What you are asked to do: Return the following from the records below: each line, word for word, starting with the line that contains "(** [l.remove(x)]: drops" and going on through the line that contains "Definition set_backlog_insertion_ts (b", with nothing outside that range.

Material for the task:
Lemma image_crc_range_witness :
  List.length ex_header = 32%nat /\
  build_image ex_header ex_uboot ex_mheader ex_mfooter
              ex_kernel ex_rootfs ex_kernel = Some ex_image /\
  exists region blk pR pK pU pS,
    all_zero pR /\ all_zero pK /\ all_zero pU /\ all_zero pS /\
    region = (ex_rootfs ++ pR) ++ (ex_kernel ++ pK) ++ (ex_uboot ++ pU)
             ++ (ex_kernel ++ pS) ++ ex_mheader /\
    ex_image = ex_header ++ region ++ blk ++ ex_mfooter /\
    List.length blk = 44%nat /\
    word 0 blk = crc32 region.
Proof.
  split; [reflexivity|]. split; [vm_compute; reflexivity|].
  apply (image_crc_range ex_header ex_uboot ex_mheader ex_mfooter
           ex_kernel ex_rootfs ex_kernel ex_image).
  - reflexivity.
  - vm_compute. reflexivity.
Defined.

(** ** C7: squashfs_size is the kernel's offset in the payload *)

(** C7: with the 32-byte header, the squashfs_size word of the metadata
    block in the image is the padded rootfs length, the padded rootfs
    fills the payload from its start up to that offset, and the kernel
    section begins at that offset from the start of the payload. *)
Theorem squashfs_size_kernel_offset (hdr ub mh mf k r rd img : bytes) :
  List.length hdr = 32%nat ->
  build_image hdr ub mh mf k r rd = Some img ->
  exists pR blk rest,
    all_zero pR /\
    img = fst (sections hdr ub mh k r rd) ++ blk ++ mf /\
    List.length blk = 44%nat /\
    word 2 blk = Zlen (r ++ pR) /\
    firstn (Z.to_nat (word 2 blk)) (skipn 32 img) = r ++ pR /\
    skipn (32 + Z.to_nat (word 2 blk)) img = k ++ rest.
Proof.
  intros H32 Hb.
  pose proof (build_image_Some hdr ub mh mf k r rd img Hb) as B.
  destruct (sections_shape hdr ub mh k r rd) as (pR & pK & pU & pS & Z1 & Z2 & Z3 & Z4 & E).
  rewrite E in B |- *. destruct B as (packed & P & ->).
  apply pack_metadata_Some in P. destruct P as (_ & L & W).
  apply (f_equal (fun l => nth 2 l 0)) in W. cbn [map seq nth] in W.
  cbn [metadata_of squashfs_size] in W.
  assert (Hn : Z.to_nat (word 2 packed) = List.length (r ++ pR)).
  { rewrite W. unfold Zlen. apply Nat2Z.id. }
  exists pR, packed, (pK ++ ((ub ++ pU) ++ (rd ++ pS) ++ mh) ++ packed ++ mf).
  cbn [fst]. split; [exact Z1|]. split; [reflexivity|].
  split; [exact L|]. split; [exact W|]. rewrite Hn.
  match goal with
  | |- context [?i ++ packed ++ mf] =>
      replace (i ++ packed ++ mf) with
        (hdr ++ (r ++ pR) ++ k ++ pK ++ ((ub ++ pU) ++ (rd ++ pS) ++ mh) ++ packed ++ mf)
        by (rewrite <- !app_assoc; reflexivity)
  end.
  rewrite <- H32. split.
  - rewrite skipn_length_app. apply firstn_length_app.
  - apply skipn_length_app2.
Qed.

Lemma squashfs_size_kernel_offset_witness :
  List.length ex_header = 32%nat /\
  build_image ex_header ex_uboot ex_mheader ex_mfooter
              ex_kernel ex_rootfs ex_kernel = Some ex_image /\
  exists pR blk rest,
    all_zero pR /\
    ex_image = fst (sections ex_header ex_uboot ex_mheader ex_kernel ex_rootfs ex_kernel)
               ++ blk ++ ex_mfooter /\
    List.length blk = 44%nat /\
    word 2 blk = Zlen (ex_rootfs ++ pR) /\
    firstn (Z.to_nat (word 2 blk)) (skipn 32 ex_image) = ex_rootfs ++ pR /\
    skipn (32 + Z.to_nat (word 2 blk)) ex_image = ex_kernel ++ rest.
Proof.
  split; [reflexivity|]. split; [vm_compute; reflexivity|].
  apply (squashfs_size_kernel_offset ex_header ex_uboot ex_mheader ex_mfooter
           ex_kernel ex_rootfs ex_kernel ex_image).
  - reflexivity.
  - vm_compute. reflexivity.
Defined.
---
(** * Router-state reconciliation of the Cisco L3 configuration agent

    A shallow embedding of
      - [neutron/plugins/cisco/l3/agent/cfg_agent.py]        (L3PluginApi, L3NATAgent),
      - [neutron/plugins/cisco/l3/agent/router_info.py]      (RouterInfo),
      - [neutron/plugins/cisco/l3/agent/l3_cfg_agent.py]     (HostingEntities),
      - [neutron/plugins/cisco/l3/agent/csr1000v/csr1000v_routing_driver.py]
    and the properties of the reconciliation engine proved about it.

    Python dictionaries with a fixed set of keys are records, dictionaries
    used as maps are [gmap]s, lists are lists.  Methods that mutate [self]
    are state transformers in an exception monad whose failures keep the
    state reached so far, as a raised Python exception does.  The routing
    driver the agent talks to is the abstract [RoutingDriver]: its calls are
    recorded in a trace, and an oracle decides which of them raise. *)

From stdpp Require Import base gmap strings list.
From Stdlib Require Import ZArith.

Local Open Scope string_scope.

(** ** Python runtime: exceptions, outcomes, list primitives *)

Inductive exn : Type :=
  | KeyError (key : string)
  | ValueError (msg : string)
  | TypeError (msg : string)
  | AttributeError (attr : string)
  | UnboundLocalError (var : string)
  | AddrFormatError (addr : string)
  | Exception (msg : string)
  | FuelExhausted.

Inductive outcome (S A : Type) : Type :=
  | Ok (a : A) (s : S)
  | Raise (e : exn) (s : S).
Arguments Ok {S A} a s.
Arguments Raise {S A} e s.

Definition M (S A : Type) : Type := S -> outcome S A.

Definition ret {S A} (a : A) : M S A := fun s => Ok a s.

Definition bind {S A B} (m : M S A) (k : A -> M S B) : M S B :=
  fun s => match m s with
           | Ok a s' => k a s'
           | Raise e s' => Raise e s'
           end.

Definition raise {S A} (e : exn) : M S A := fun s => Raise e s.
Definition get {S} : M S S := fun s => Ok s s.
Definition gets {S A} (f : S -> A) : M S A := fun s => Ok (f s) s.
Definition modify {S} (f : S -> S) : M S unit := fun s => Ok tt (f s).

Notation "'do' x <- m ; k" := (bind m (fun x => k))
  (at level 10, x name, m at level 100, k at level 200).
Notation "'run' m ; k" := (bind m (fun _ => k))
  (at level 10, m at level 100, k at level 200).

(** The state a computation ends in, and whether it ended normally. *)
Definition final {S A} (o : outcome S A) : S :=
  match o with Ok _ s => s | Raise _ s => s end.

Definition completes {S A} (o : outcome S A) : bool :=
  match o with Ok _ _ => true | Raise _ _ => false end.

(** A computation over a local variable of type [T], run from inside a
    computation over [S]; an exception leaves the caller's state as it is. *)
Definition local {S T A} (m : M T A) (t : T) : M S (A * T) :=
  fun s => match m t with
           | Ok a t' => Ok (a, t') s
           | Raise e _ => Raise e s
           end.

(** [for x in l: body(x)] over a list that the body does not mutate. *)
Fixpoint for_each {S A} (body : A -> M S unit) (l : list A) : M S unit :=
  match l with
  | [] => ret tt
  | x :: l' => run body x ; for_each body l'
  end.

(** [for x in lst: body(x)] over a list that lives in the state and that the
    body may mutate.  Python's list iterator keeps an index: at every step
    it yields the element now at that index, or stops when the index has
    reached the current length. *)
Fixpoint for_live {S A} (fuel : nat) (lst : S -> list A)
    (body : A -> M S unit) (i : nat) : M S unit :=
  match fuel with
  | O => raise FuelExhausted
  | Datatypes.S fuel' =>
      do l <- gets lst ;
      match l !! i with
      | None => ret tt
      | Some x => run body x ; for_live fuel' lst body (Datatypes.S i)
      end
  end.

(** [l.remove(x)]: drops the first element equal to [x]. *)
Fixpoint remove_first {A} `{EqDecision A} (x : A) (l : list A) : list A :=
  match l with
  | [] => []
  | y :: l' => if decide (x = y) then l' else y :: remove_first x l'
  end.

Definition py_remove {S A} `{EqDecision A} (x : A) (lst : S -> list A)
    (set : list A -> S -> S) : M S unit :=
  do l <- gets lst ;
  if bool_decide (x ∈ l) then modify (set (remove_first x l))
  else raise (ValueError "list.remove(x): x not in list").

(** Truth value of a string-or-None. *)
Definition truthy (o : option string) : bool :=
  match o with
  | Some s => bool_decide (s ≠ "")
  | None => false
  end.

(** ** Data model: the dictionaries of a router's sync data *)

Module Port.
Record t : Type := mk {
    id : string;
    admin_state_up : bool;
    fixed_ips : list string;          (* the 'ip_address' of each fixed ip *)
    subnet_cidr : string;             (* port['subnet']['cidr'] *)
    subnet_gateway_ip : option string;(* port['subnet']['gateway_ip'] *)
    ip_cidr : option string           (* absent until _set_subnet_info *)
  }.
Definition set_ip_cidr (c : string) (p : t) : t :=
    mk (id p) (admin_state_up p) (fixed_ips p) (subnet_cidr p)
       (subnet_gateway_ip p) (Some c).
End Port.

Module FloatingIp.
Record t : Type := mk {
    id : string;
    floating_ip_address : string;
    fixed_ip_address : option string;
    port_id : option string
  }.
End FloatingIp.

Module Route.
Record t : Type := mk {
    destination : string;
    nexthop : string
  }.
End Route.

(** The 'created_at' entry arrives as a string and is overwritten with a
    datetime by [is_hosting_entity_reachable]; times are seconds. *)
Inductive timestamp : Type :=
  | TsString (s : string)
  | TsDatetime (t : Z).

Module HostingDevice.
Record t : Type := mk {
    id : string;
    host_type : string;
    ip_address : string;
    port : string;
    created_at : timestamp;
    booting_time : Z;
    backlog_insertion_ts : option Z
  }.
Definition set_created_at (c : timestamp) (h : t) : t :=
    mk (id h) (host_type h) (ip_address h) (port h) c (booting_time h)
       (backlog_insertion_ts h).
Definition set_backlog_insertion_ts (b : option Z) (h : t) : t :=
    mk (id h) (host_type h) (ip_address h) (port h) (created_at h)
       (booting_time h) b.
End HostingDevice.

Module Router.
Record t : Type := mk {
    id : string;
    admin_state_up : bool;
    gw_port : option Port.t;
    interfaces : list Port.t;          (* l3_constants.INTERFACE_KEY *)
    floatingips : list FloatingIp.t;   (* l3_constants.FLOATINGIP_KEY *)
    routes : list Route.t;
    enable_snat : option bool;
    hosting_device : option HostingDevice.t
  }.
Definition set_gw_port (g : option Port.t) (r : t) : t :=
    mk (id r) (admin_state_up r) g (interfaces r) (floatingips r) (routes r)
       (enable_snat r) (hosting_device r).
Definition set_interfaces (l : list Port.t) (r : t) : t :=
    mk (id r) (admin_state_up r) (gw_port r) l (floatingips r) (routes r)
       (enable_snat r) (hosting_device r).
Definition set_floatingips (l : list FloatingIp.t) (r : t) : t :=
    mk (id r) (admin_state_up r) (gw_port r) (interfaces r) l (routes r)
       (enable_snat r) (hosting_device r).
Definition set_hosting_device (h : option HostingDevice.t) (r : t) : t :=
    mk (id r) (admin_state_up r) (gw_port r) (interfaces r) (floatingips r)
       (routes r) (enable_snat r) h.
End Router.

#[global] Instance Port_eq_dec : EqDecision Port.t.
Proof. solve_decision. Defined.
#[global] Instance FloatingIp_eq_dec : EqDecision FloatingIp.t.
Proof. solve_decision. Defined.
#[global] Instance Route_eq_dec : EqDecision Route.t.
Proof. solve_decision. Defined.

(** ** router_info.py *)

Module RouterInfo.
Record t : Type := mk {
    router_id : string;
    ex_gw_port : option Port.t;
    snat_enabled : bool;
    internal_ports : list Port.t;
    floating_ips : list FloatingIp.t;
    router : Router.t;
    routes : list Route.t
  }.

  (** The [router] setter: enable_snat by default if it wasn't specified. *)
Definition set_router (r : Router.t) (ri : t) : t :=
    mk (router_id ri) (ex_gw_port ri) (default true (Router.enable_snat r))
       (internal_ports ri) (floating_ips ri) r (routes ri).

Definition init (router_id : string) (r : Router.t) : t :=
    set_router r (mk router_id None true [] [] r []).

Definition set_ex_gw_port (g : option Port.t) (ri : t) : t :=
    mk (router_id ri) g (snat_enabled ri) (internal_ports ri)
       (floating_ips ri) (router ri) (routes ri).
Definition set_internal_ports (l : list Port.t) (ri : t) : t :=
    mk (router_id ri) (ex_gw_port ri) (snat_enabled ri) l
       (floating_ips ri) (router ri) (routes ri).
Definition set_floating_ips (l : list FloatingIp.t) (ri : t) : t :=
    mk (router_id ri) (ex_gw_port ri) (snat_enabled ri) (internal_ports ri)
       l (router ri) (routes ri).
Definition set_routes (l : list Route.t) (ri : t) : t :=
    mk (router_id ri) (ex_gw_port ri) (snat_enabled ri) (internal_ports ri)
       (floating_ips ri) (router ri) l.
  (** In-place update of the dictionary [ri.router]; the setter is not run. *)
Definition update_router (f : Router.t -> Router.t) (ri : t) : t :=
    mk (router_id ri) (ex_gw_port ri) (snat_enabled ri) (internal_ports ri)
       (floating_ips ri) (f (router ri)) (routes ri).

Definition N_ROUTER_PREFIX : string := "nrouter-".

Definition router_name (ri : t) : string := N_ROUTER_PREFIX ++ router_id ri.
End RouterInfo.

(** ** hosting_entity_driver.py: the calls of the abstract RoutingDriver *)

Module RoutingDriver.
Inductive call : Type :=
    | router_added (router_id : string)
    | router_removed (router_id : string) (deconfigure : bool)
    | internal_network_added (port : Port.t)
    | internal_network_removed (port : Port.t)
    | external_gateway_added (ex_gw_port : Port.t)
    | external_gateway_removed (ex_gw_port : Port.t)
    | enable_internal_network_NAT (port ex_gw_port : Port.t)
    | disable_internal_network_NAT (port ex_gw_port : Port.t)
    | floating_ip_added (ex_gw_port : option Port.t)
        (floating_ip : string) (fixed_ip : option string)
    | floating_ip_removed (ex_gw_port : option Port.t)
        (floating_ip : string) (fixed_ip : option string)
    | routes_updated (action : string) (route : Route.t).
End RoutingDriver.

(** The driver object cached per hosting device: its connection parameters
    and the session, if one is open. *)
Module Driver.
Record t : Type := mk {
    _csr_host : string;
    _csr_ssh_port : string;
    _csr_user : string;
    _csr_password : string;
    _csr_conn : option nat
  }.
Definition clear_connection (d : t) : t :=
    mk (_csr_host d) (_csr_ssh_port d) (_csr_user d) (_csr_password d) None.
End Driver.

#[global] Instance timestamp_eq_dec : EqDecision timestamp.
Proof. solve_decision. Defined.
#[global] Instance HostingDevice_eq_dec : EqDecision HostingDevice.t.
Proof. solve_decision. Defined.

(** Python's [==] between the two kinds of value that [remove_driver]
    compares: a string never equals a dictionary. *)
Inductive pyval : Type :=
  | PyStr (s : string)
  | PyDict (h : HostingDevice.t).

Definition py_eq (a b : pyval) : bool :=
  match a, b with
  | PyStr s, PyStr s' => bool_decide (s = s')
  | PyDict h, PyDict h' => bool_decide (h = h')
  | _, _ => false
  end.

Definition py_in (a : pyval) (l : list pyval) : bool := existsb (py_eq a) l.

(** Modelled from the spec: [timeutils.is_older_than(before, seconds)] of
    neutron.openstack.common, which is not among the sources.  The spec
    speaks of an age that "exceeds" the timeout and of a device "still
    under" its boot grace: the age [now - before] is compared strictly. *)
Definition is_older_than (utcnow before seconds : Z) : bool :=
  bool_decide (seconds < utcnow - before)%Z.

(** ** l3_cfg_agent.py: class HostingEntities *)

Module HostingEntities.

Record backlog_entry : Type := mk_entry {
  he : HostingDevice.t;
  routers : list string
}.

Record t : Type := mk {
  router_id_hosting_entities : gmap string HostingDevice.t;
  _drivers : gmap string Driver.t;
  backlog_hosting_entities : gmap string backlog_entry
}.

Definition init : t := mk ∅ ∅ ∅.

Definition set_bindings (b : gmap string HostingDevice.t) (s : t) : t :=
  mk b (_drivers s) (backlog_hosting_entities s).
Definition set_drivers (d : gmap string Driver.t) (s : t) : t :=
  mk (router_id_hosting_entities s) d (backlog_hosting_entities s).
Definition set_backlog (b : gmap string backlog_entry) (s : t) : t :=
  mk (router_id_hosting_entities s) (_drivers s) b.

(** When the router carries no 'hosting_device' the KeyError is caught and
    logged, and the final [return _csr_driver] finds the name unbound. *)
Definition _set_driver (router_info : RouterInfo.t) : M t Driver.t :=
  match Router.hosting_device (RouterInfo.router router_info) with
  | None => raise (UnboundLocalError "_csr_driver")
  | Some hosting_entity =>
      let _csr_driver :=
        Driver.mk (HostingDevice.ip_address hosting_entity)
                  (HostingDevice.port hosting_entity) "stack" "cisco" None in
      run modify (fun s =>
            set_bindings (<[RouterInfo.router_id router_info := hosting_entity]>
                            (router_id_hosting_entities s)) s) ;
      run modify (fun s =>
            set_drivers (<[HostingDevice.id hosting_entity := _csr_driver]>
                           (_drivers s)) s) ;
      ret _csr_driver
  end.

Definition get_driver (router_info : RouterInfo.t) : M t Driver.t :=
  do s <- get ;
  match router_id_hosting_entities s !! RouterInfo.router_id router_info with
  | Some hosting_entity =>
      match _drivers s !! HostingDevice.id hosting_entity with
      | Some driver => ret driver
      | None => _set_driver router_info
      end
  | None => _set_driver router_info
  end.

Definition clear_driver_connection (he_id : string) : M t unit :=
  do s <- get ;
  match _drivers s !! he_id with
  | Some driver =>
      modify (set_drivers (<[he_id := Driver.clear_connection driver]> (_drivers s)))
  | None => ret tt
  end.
--
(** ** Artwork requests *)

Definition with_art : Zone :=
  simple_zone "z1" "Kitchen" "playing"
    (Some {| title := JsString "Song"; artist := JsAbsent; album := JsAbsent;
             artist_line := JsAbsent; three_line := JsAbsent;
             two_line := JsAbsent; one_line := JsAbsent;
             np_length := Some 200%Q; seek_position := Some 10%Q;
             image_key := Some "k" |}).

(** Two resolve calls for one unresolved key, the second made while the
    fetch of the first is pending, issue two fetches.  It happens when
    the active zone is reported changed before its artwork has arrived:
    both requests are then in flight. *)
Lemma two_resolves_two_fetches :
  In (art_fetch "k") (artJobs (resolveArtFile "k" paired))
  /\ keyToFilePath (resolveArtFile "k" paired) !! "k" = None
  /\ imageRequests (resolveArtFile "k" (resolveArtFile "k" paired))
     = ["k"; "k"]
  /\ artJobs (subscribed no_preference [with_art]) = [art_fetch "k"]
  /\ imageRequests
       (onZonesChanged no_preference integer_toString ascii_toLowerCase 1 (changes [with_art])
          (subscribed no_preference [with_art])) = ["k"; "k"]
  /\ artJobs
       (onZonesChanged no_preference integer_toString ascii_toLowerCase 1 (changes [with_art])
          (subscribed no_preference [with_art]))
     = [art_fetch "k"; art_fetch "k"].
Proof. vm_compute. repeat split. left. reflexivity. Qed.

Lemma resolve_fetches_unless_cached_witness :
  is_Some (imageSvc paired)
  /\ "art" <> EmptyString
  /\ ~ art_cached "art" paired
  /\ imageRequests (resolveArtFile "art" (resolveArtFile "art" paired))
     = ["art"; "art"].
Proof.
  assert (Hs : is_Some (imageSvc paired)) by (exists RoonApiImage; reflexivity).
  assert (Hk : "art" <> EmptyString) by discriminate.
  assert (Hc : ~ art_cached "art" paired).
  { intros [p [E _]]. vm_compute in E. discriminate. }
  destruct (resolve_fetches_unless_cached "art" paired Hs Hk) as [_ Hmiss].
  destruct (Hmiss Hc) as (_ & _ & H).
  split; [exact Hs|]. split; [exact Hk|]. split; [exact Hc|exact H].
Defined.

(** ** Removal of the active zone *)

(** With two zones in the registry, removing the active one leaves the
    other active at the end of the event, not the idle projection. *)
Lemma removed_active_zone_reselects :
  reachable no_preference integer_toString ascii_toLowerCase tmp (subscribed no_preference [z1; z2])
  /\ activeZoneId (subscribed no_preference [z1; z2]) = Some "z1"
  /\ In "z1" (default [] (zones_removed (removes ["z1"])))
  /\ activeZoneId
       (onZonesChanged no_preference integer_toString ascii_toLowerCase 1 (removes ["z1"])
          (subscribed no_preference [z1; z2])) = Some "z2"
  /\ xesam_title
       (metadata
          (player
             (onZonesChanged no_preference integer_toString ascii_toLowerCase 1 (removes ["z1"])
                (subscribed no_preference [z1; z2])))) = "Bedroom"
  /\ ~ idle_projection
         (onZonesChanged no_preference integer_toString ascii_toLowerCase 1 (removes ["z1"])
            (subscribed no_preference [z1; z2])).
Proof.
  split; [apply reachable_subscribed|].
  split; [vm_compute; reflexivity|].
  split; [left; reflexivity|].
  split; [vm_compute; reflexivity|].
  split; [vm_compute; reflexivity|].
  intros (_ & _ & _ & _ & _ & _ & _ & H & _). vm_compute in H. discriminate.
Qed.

Response box:
(** [l.remove(x)]: drops the first element equal to [x]. *)
Fixpoint remove_first {A} `{EqDecision A} (x : A) (l : list A) : list A :=
  match l with
  | [] => []
  | y :: l' => if decide (x = y) then l' else y :: remove_first x l'
  end.

Definition py_remove {S A} `{EqDecision A} (x : A) (lst : S -> list A)
    (set : list A -> S -> S) : M S unit :=
  do l <- gets lst ;
  if bool_decide (x ∈ l) then modify (set (remove_first x l))
  else raise (ValueError "list.remove(x): x not in list").

(** Truth value of a string-or-None. *)
Definition truthy (o : option string) : bool :=
  match o with
  | Some s => bool_decide (s ≠ "")
  | None => false
  end.

(** ** Data model: the dictionaries of a router's sync data *)

Module Port.
Record t : Type := mk {
    id : string;
    admin_state_up : bool;
    fixed_ips : list string;          (* the 'ip_address' of each fixed ip *)
    subnet_cidr : string;             (* port['subnet']['cidr'] *)
    subnet_gateway_ip : option string;(* port['subnet']['gateway_ip'] *)
    ip_cidr : option string           (* absent until _set_subnet_info *)
  }.
Definition set_ip_cidr (c : string) (p : t) : t :=
    mk (id p) (admin_state_up p) (fixed_ips p) (subnet_cidr p)
       (subnet_gateway_ip p) (Some c).
End Port.

Module FloatingIp.
Record t : Type := mk {
    id : string;
    floating_ip_address : string;
    fixed_ip_address : option string;
    port_id : option string
  }.
End FloatingIp.

Module Route.
Record t : Type := mk {
    destination : string;
    nexthop : string
  }.
End Route.

(** The 'created_at' entry arrives as a string and is overwritten with a
    datetime by [is_hosting_entity_reachable]; times are seconds. *)
Inductive timestamp : Type :=
  | TsString (s : string)
  | TsDatetime (t : Z).

Module HostingDevice.
Record t : Type := mk {
    id : string;
    host_type : string;
    ip_address : string;
    port : string;
    created_at : timestamp;
    booting_time : Z;
    backlog_insertion_ts : option Z
  }.
Definition set_created_at (c : timestamp) (h : t) : t :=
    mk (id h) (host_type h) (ip_address h) (port h) c (booting_time h)
       (backlog_insertion_ts h).
Definition set_backlog_insertion_ts (b : option Z) (h : t) : t :=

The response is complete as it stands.